Segment Start: Data in this exercise

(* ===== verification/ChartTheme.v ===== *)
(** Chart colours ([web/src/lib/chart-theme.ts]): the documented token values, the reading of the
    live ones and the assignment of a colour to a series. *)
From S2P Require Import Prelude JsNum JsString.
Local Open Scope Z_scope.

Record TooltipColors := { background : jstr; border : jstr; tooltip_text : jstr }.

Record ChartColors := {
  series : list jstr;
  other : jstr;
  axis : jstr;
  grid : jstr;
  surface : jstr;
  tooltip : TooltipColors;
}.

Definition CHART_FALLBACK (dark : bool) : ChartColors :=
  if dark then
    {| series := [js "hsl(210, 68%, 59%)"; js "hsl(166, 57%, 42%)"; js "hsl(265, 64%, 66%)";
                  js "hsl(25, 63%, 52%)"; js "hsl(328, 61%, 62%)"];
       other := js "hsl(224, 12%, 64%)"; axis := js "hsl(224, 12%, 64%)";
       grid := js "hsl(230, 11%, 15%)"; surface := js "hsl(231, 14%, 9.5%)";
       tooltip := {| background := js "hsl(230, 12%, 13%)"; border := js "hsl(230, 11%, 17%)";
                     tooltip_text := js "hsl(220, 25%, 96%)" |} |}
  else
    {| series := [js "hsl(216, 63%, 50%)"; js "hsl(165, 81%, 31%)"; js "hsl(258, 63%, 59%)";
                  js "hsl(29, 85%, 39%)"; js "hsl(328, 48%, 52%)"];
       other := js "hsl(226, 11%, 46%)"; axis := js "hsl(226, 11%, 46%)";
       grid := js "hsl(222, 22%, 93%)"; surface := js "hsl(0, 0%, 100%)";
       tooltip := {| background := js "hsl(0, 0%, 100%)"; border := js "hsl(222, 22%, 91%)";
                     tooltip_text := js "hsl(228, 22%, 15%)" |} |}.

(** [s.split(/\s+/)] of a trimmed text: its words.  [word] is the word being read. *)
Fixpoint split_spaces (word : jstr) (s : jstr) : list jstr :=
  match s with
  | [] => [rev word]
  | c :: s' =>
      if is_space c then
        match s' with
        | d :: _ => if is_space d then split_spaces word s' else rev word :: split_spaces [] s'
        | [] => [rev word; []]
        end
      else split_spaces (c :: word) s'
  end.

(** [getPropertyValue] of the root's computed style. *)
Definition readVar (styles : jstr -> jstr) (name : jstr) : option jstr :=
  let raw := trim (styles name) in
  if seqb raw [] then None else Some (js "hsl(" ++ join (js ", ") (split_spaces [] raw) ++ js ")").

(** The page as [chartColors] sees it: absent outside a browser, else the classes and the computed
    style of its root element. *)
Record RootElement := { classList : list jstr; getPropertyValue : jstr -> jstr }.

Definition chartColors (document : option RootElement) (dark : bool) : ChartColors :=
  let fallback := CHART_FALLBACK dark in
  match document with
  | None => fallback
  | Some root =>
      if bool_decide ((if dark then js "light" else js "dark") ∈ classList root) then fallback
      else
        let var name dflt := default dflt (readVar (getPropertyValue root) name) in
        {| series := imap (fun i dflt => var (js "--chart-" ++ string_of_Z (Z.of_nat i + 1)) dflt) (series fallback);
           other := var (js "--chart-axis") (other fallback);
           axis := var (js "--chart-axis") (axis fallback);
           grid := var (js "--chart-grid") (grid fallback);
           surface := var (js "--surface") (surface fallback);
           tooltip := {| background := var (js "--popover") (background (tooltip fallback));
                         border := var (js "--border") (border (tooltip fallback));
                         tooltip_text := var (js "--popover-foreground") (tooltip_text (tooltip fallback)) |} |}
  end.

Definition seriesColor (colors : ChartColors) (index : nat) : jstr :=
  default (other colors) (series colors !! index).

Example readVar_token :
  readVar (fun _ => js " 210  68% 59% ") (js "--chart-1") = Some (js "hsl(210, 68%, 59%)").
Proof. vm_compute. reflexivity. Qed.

Segment End: Data in this exercise

Directions – Write out exactly the lines between the start of the entries and the line containing "Local Open Scope Z_scope.", including that line and the first one.

Task answer –
(* ===== verification/ChartTheme.v ===== *)
(** Chart colours ([web/src/lib/chart-theme.ts]): the documented token values, the reading of the
    live ones and the assignment of a colour to a series. *)
From S2P Require Import Prelude JsNum JsString.
Local Open Scope Z_scope.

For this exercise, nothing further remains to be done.